Your answer should hold all lines of the entries that include the word "fileHolds".
########################################
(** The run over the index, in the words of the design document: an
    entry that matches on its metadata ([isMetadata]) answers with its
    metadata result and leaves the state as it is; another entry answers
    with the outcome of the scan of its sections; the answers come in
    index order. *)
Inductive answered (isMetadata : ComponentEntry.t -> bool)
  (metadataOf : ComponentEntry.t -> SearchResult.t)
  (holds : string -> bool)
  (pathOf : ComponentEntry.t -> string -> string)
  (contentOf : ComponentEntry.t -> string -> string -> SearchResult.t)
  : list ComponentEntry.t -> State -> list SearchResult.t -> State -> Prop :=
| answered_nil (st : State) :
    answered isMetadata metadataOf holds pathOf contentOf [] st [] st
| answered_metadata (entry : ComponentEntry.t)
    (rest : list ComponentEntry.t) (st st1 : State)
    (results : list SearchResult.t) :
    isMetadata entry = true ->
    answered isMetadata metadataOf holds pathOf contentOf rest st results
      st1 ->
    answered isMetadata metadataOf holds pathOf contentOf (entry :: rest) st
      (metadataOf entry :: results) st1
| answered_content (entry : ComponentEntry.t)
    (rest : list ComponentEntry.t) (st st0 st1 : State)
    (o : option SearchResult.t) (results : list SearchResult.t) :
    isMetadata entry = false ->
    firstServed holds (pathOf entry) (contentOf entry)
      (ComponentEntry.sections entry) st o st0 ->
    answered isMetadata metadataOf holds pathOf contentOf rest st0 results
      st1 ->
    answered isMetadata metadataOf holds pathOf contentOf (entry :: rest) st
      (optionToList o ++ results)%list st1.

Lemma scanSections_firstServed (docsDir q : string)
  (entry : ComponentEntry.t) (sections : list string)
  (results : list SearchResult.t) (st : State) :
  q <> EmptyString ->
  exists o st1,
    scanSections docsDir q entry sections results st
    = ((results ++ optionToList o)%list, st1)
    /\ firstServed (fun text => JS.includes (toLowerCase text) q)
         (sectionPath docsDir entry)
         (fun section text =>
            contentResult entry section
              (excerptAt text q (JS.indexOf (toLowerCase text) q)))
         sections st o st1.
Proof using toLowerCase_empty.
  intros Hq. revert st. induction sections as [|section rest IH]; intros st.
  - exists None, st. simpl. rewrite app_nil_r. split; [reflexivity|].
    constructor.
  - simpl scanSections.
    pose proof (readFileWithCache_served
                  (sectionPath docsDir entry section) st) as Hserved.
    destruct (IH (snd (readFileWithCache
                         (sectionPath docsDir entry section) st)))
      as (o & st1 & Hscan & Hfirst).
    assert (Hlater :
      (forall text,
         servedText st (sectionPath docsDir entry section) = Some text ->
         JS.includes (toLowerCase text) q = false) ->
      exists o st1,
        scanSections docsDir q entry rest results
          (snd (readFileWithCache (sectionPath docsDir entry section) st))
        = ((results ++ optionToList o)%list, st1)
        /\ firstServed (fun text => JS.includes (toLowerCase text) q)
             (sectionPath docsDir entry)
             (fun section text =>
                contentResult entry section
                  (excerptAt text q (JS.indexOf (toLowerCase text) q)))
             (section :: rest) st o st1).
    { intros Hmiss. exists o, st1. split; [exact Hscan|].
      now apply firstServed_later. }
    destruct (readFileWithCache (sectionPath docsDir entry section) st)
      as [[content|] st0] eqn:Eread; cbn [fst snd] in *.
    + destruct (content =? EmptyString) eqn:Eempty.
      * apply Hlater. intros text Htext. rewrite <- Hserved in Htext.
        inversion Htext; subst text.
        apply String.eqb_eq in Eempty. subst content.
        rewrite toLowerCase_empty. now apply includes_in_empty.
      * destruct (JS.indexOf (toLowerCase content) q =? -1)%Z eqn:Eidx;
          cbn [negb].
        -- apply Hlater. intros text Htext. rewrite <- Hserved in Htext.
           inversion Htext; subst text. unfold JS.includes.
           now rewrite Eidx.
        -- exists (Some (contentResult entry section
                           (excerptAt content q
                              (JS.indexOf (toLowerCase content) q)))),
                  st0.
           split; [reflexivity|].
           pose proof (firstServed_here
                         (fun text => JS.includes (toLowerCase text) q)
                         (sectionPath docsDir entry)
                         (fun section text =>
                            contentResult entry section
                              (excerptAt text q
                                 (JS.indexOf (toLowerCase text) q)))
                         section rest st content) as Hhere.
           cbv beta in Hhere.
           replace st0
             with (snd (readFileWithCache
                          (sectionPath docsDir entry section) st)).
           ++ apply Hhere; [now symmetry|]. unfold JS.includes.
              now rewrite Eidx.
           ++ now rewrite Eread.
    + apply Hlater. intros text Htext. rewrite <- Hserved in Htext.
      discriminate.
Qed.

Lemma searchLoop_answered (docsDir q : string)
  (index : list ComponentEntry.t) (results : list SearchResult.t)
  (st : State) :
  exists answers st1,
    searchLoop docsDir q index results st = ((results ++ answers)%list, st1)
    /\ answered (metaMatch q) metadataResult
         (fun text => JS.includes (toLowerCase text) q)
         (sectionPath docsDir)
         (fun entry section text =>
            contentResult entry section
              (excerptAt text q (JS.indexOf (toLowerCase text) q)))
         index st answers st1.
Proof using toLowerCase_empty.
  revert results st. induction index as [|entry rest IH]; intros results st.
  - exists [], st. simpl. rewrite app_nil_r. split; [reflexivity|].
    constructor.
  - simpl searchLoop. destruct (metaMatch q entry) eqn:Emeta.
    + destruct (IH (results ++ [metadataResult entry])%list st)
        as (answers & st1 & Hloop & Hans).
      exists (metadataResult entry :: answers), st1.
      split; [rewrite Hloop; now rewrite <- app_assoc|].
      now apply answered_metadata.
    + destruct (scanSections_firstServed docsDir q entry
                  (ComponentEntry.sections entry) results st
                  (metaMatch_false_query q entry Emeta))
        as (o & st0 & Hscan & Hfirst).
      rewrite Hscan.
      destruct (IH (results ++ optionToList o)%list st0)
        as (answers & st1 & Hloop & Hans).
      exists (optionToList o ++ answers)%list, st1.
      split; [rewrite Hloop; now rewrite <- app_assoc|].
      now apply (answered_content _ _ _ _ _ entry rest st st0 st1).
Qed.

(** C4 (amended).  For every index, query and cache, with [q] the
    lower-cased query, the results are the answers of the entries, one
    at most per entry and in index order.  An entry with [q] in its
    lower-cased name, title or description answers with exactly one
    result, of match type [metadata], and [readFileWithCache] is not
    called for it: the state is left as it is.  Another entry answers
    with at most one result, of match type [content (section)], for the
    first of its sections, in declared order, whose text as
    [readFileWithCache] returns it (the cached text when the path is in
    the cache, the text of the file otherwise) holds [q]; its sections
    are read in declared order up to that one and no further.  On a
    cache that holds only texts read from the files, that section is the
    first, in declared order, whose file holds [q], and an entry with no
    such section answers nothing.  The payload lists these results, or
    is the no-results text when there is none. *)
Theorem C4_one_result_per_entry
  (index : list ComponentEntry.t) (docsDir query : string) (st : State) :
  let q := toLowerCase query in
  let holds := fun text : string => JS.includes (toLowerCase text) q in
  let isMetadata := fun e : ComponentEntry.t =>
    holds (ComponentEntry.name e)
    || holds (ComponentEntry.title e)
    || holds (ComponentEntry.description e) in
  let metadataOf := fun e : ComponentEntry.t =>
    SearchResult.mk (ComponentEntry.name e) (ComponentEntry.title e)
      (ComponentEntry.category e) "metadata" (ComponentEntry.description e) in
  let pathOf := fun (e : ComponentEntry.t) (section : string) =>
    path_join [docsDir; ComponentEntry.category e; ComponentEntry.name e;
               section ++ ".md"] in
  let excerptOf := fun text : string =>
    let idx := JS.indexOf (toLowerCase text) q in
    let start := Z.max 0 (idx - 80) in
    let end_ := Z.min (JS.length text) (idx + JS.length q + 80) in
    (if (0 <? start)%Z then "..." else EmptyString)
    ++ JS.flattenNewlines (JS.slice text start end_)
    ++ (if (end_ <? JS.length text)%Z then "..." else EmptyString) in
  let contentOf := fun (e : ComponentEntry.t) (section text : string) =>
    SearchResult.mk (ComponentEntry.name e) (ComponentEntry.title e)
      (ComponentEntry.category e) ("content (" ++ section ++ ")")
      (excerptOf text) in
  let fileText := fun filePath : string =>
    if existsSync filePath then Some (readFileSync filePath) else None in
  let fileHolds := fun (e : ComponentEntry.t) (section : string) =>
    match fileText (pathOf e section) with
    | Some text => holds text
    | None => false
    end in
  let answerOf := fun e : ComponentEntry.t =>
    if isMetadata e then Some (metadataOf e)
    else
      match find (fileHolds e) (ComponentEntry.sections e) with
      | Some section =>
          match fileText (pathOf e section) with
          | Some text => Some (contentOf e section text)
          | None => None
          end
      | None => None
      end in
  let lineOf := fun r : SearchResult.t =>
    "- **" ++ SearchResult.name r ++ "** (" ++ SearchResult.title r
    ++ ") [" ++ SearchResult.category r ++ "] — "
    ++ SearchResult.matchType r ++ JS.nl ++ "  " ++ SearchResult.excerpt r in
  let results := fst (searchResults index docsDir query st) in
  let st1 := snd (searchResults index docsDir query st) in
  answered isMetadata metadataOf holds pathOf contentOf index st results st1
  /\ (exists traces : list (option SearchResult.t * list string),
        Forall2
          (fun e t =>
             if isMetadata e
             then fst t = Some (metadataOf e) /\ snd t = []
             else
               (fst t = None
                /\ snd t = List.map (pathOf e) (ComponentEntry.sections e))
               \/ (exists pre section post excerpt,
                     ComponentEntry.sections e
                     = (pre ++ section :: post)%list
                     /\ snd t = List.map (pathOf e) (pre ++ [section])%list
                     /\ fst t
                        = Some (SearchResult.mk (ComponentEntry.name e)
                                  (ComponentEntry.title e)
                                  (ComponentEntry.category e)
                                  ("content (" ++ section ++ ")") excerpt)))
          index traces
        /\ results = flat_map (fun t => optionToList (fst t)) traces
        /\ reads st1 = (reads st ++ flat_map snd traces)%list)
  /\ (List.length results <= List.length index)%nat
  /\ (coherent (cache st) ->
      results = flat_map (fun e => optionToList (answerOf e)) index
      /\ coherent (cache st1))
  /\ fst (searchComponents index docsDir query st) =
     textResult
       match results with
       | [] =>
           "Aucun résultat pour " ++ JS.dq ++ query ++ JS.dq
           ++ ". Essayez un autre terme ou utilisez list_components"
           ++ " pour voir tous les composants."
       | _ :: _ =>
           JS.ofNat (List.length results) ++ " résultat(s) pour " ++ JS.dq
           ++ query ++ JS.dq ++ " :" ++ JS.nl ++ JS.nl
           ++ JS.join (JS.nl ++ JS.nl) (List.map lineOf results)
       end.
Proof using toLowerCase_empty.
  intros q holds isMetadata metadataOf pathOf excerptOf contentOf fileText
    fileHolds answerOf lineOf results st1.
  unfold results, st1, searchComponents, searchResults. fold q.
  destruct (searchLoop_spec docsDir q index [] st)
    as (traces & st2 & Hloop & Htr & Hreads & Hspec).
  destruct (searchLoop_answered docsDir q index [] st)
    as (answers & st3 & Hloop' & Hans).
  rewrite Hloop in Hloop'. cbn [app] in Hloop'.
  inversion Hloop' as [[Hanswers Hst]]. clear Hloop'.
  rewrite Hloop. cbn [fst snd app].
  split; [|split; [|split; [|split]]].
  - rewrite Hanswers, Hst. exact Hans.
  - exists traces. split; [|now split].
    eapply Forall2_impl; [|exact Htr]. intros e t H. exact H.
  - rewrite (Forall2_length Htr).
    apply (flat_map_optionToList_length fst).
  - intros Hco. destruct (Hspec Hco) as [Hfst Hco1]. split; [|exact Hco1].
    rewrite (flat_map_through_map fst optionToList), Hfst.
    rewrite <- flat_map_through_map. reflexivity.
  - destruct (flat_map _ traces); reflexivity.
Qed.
########################################
§ Answer to this task
  let fileHolds := fun (e : ComponentEntry.t) (section : string) =>
      match find (fileHolds e) (ComponentEntry.sections e) with
    fileHolds answerOf lineOf results st1.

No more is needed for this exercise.